Wie hat sich die Religionskultur in der zweiten Hälfte des 20. Jahrhunderts in Deutschland verändert? Das untersucht eine neue Forschungsgruppe; der Würzburger Kirchenhistoriker Dominik Burkard ist daran beteiligt.

Der Stuttgarter Pfarrer Hermann Breucha (1902–1972) steht im Mittelpunkt eines Forschungsprojekts an der Universität Würzburg.
Der Stuttgarter Pfarrer Hermann Breucha (1902–1972) steht im Mittelpunkt eines Forschungsprojekts an der Universität Würzburg. (Bild: Dominik Burkard)
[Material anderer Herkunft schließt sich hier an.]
(** [for _ in 0..n { value = (value << 8) | next_byte()? }] at width [w]. *)
Fixpoint read_be_loop (w : Z) (n : nat) (value : Z) : Parser Z :=
  match n with
  | O => mret value
  | S n' =>
    b ← next_byte;
    read_be_loop w n' (Z.lor (Z.shiftl value 8 mod 2 ^ w) (byte_to_Z b))
  end.

Definition read_u32 : Parser Z := read_be_loop 32 4 0.
Definition read_u64 : Parser Z := read_be_loop 64 8 0.
Definition read_i32 : Parser Z := v ← read_u32; mret (cast_signed 32 v).
Definition read_i64 : Parser Z := v ← read_u64; mret (cast_signed 64 v).

Definition read_bytes (count : Z) : Parser (list byte) := fun r =>
  match checked_add_usize (rd_offset r) count with
  | None => Err Truncated
  | Some e =>
    match get_range (rd_data r) (rd_offset r) e with
    | None => Err Truncated
    | Some slice => Ok (slice, mkReader (rd_data r) e)
    end
  end.

Definition remaining : Parser (list byte) := fun r =>
  Ok (default [] (get_from (rd_data r) (rd_offset r)),
      mkReader (rd_data r) (zlen (rd_data r))).

Definition read_length_prefixed_str (field : string) : Parser (list byte) :=
  len ← read_u16;
  bytes ← read_bytes len;
  parser_lift (utf8 bytes field).

Definition remaining_str (field : string) : Parser (list byte) :=
  bytes ← remaining; parser_lift (utf8 bytes field).

(** ** The writer's laws

    Every [put_*] is one [put_slice]; a run of them over an owned buffer appends the concatenation,
    and over a lent buffer with room writes it in place. *)

Definition put_all (w : ByteWriter) (chunks : list (list byte)) : ByteWriter :=
  foldl put_slice w chunks.

Lemma put_all_owned buf chunks :
  put_all (mkWriter (Owned buf)) chunks = mkWriter (Owned (buf ++ concat chunks)).
Proof.
  revert buf. induction chunks as [|c cs IH]; intros buf; cbn.
  - by rewrite app_nil_r.
  - unfold put_all in IH. by rewrite IH, app_assoc.
Qed.

(** Over a lent buffer whose first [len] bytes are written and which has room for the rest. *)
Lemma put_all_borrowed done_ room chunks :
  zlen (done_ ++ room) <= usize_max ->
  zlen (concat chunks) <= zlen room ->
  put_all (mkWriter (Borrowed (done_ ++ room) (zlen done_))) chunks
  = mkWriter (Borrowed (done_ ++ concat chunks ++ drop (length (concat chunks)) room)
                (zlen done_ + zlen (concat chunks))).
Proof.
  revert done_ room. induction chunks as [|c cs IH]; intros d room Hmax Hfit; cbn.
  - by rewrite Z.add_0_r.
  - cbn [concat] in Hfit. rewrite length_app in Hmax, Hfit.
    unfold put_slice; cbn.
    unfold saturating_add_usize. rewrite Z.min_l by lia.
    rewrite get_range_Some by (rewrite ?length_app; lia).
    rewrite <- (take_drop (length c) room) at 1.
    rewrite overwrite_app by (rewrite ?length_take; lia).
    rewrite (app_assoc d c). replace (zlen d + zlen c) with (zlen (d ++ c)) by len_lia.
    unfold put_all in IH. rewrite IH by len_lia.
    f_equal. f_equal; [|len_lia].
    by rewrite drop_drop, length_app, <- !app_assoc.
Qed.

(** The length counts what was asked for, whatever the buffer. *)
Lemma writer_len_put_all w chunks :
  0 <= writer_len w -> writer_len w + zlen (concat chunks) <= usize_max ->
  writer_len (put_all w chunks) = writer_len w + zlen (concat chunks).
Proof.
  revert w. induction chunks as [|c cs IH]; intros w H0 Hmax; cbn.
  - lia.
  - cbn [concat] in Hmax. rewrite length_app in Hmax.
    assert (Hc : writer_len (put_slice w c) = writer_len w + zlen c).
    { unfold put_slice, writer_len in *. destruct (sink w); cbn; [len_lia|].
      unfold saturating_add_usize. lia. }
    unfold put_all in IH. rewrite IH by lia. len_lia.
Qed.

(** ** The back-patched length prefix *)

Lemma writer_len_patch w v : writer_len (patch_u32 w 0 v) = writer_len w.
Proof.
  unfold patch_u32, writer_len. destruct (sink w) as [buf|]; cbn [sink]; [|done].
  change (saturating_add_usize 0 4) with 4.
  destruct (get_range buf 0 4) as [bs|] eqn:E; [|done].
  destruct (get_range_inv _ _ _ _ E) as (_ & He & _).
  by rewrite length_overwrite by len_lia.
Qed.

Lemma patch_prefix v body rest :
  match get_range (to_be_bytes 4 0 ++ body ++ rest) 0 (saturating_add_usize 0 4) with
  | Some _ => overwrite (to_be_bytes 4 0 ++ body ++ rest) 0 (to_be_bytes 4 v)
  | None => to_be_bytes 4 0 ++ body ++ rest
  end = to_be_bytes 4 v ++ body ++ rest.
Proof.
  change (saturating_add_usize 0 4) with 4.
  pose proof (get_range_app [] (to_be_bytes 4 0) (body ++ rest) 0 4 eq_refl eq_refl) as E.
  cbn [app] in E. rewrite E.
  by apply (overwrite_app []).
Qed.

Lemma sat_sub_prefix (l : list byte) :
  saturating_sub_usize (zlen (to_be_bytes 4 0 ++ l)) 4 = zlen l.
Proof. unfold saturating_sub_usize. len_lia. Qed.

(** Over a buffer the writer grows itself. *)
Lemma patched_owned chunks v :
  patch_u32 (put_all (mkWriter (Owned [])) (to_be_bytes 4 0 :: chunks)) 0 v
  = mkWriter (Owned (to_be_bytes 4 v ++ concat chunks)).
Proof.
  rewrite put_all_owned. unfold patch_u32. cbn [sink app concat].
  pose proof (patch_prefix v (concat chunks) []) as P. rewrite !app_nil_r in P. by rewrite P.
Qed.

(** Over a lent buffer with room: the frame lands at its front and the rest is untouched. *)
Lemma patched_borrowed out chunks v :
  zlen out <= usize_max -> zlen (to_be_bytes 4 0 ++ concat chunks) <= zlen out ->
  patch_u32 (put_all (writer_borrowing out) (to_be_bytes 4 0 :: chunks)) 0 v
  = let frame := to_be_bytes 4 v ++ concat chunks in
    mkWriter (Borrowed (frame ++ drop (length frame) out) (zlen frame)).
Proof.
  intros Hmax Hfit. cbv zeta. unfold writer_borrowing.
  pose proof (put_all_borrowed [] out (to_be_bytes 4 0 :: chunks) Hmax Hfit) as P.
  cbn [app concat] in P. change (zlen (@nil byte)) with 0 in P. rewrite P, Z.add_0_l.
  assert (El : forall u, length (to_be_bytes 4 u ++ concat chunks)
                         = length (to_be_bytes 4 0 ++ concat chunks)).
  { intros u. by rewrite !length_app, !length_to_be_bytes. }
  rewrite (El v), <- !app_assoc. unfold patch_u32. cbn [sink].
  by rewrite patch_prefix.
Qed.
(* ===== verification/Message.v ===== *)
(** * Message: the message table of the terminal wire

    Models [slopdesk-wire/src/message.rs]: one decoded message, its type byte, its channel, and the
    size of its frame.  Multi-byte integers are [Z] at the width [wf_message] states, [u8] fields
    are bytes, a [String] is the list of its UTF-8 bytes, a [RawUuid] the list of its 16. *)

From S2P Require Import Prelude Bytes.

Abbreviation RawUuid := (list byte).
Definition SESSION_ID_BYTE_COUNT : Z := 16.
Definition NEW_SESSION_ID : RawUuid := replicate 16 (byte_of_Z 0).
Definition PROTOCOL_VERSION : Z := 1.
Definition MAX_FRAME_PAYLOAD_LENGTH : Z := 16 * 1024 * 1024.

Inductive Channel : Type := ChannelIsData | ChannelIsControl.

Inductive CommandStatus : Type :=
| Running
| Idle (exit_code : option Z) (duration_ms : Z).

Record ProjectGitStatus : Type := mkGitStatus {
  repo_root : list byte;
  branch : list byte;
  ahead : Z;
  behind : Z;
  stash_count : Z;
  staged : Z;
  modified : Z;
  untracked : Z;
  conflicted : Z;
  changed_count : Z;
}.

Inductive WireMessage : Type :=
| Output (seq : Z) (bytes : list byte)
| Exit (code : Z)
| Input (bytes : list byte)
| Hello (protocol_version : Z) (session_id : RawUuid) (last_received_seq : Z)
| Resize (cols rows px_width px_height : Z)
| Ack (seq : Z)
| Bye
| Ping (timestamp_ms : Z)
| RequestBlockOutput (index : Z)
| MetadataRequest (request_id : Z) (verb : byte) (payload : list byte)
| WorkspaceRequest (request_seq : Z) (verb : byte) (payload : list byte)
| HelloAck (session_id : RawUuid) (resume_from_seq : Z) (returning_client : bool)
| Title (text : list byte)
| Bell
| CommandStatusMsg (status : CommandStatus)
| Pong (timestamp_ms : Z)
| Notification (title body : list byte)
| ForegroundProcess (name : list byte)
| ClaudeStatus (state kind : byte) (label : list byte)
| CommandBlock (index : Z) (exit_code duration_ms : option Z) (complete : bool)
    (output_len : Z) (command_text : list byte) (prompt_ordinal : Z)
| BlockOutput (index : Z) (output : list byte)
| MetadataResponse (request_id : Z) (status : byte) (payload : list byte)
| InputEcho (enabled : bool)
| Progress (state percent : byte)
| Cwd (text : list byte)
| ProjectKey (text : list byte)
| ProjectGitStatusMsg (status : ProjectGitStatus)
| AgentSessionIntent (text : list byte)
| WorkspaceEvent (kind : byte) (epoch : RawUuid) (base_state_num new_state_num : Z)
    (payload : list byte).

#[export] Instance command_status_eq_dec : EqDecision CommandStatus.
Proof. solve_decision. Defined.
#[export] Instance git_status_eq_dec : EqDecision ProjectGitStatus.
Proof. solve_decision. Defined.
#[export] Instance wire_message_eq_dec : EqDecision WireMessage.
Proof. solve_decision. Defined.

(** [message_type] *)
Definition message_type (m : WireMessage) : byte :=
  byte_of_Z match m with
  | Output _ _ => 1
  | Exit _ => 2
  | Input _ => 3
  | Hello _ _ _ => 10
  | Resize _ _ _ _ => 11
  | Ack _ => 12
  | Bye => 13
  | Ping _ => 14
  | RequestBlockOutput _ => 15
  | MetadataRequest _ _ _ => 16
  | WorkspaceRequest _ _ _ => 17
  | HelloAck _ _ _ => 20
  | Title _ => 21
  | Bell => 22
  | CommandStatusMsg _ => 23
  | Pong _ => 24
  | Notification _ _ => 25
  | ForegroundProcess _ => 26
  | ClaudeStatus _ _ _ => 27
  | CommandBlock _ _ _ _ _ _ _ => 28
  | BlockOutput _ _ => 29
  | MetadataResponse _ _ _ => 30
  | InputEcho _ => 31
  | Progress _ _ => 32
  | Cwd _ => 33
  | ProjectKey _ => 34
  | ProjectGitStatusMsg _ => 35
  | AgentSessionIntent _ => 36
  | WorkspaceEvent _ _ _ _ _ => 37
  end.

Definition channel (m : WireMessage) : Channel :=
  match m with
  | Output _ _ | Exit _ | Input _ => ChannelIsData
  | _ => ChannelIsControl
  end.

(** [opaque_run] (codec.rs): the byte run the codec never looks inside. *)
Definition opaque_run (m : WireMessage) : list byte :=
  match m with
  | Output _ bytes | Input bytes => bytes
  | BlockOutput _ output => output
  | MetadataRequest _ _ payload | MetadataResponse _ _ payload
  | WorkspaceRequest _ _ payload | WorkspaceEvent _ _ _ _ payload => payload
  | _ => []
  end.

(** [wire_byte_count] *)
Definition wire_byte_count (m : WireMessage) : Z :=
  let body :=
    match m with
    | Output _ bytes => 8 + zlen bytes
    | Exit _ | RequestBlockOutput _ => 4
    | Input bytes => zlen bytes
    | Hello _ _ _ => 2 + SESSION_ID_BYTE_COUNT + 8
    | Resize _ _ _ _ | Ack _ | Ping _ | Pong _ => 8
    | Bye | Bell => 0
    | MetadataRequest _ _ payload | MetadataResponse _ _ payload
    | WorkspaceRequest _ _ payload => 4 + 1 + 4 + zlen payload
    | WorkspaceEvent _ _ _ _ payload => 1 + 16 + 8 + 8 + 4 + zlen payload
    | HelloAck _ _ _ => SESSION_ID_BYTE_COUNT + 8 + 1
    | Title text | Cwd text | ProjectKey text | AgentSessionIntent text => zlen text
    | ForegroundProcess name => zlen name
    | CommandStatusMsg status =>
        match status with
        | Running => 1
        | Idle _ _ => 1 + 1 + 4 + 4
        end
    | Notification title body => 2 + zlen (clamp_u16_field title) + zlen body
    | ClaudeStatus _ _ label => 1 + 1 + 2 + zlen (clamp_u16_field label)
    | CommandBlock _ _ _ _ _ command_text _ =>
        4 + 1 + 4 + 1 + 4 + 1 + 4 + 4 + 2 + zlen (clamp_u16_field command_text)
    | BlockOutput _ output => 4 + 4 + zlen output
    | InputEcho _ => 1
    | Progress _ _ => 2
    | ProjectGitStatusMsg status =>
        2 + zlen (clamp_u16_field (repo_root status))
        + 2 + zlen (clamp_u16_field (branch status))
        + 12 + 20
    end in
  4 + 1 + body.

(** [wire_byte_count_with_run] *)
Definition wire_byte_count_with_run (m : WireMessage) (run_len : Z) : Z :=
  saturating_add_usize
    (saturating_sub_usize (wire_byte_count m) (zlen (opaque_run m))) run_len.

(** ** The types of the fields, as a predicate on the model's integers and lists *)

Definition is_uuid (u : RawUuid) : Prop := length u = 16%nat.
Definition is_str (s : list byte) : Prop := utf8_valid s = true.
Definition opt_range (P : Z -> Prop) (o : option Z) : Prop :=
  match o with Some v => P v | None => True end.

Definition wf_message (m : WireMessage) : Prop :=
  match m with
  | Output seq bytes => i_range 64 seq
  | Exit code => i_range 32 code
  | Input bytes => True
  | Hello v sid seq => u_range 16 v /\ is_uuid sid /\ i_range 64 seq
  | Resize c r pw ph => u_range 16 c /\ u_range 16 r /\ u_range 16 pw /\ u_range 16 ph
  | Ack seq => i_range 64 seq
  | Bye | Bell => True
  | Ping t | Pong t => u_range 64 t
  | RequestBlockOutput i => u_range 32 i
  | MetadataRequest id _ p | MetadataResponse id _ p | WorkspaceRequest id _ p => u_range 32 id
  | HelloAck sid seq _ => is_uuid sid /\ i_range 64 seq
  | Title t | Cwd t | ProjectKey t | AgentSessionIntent t => is_str t
  | ForegroundProcess n => is_str n
  | CommandStatusMsg s =>
      match s with
      | Running => True
      | Idle e d => opt_range (i_range 32) e /\ u_range 32 d
      end
  | Notification t b => is_str t /\ is_str b
  | ClaudeStatus _ _ l => is_str l
  | CommandBlock i e d _ ol ct po =>
      u_range 32 i /\ opt_range (i_range 32) e /\ opt_range (u_range 32) d
      /\ u_range 32 ol /\ is_str ct /\ u_range 32 po
  | BlockOutput i _ => u_range 32 i
  | InputEcho _ => True
  | Progress _ _ => True
  | ProjectGitStatusMsg s =>
      is_str (repo_root s) /\ is_str (branch s)
      /\ i_range 32 (ahead s) /\ i_range 32 (behind s) /\ i_range 32 (stash_count s)
      /\ u_range 32 (staged s) /\ u_range 32 (modified s) /\ u_range 32 (untracked s)
      /\ u_range 32 (conflicted s) /\ u_range 32 (changed_count s)
  | WorkspaceEvent _ ep b n _ => is_uuid ep /\ i_range 64 b /\ i_range 64 n
  end.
Das bisherige Narrativ ist einfach gestrickt: Der Katholizismus war in der Bundesrepublik Deutschland ein unbeweglicher, aber mächtiger monolithischer Block. In den 1960er-Jahren begann er zu bröckeln. Das Zweite Vatikanische Konzil (1962-1965), das einen Modernisierungsprozess einleitete, weichte den Block vollends auf. Im Zuge der 68er-Bewegung ging er schließlich vollends unter.

„Dieser überkommenen These hat man lange Zeit allzu leichtfertig geglaubt“, sagt Professor Dominik Burkard, Leiter des Lehrstuhls für Kirchengeschichte des Mittelalters und der Neuzeit an der Julius-Maximilians-Universität (JMU) Würzburg.

Darum soll die Geschichte des Katholizismus ab den 1960er-Jahren nun genauer analysiert werden. Die Deutsche Forschungsgemeinschaft (DFG) hat dazu eine Forschungsgruppe eingerichtet und fördert sie in den kommenden drei Jahren mit drei Millionen Euro: „Katholischsein in der Bundesrepublik Deutschland. Semantiken, Praktiken und Emotionen in der westdeutschen Gesellschaft 1965–1989/90“.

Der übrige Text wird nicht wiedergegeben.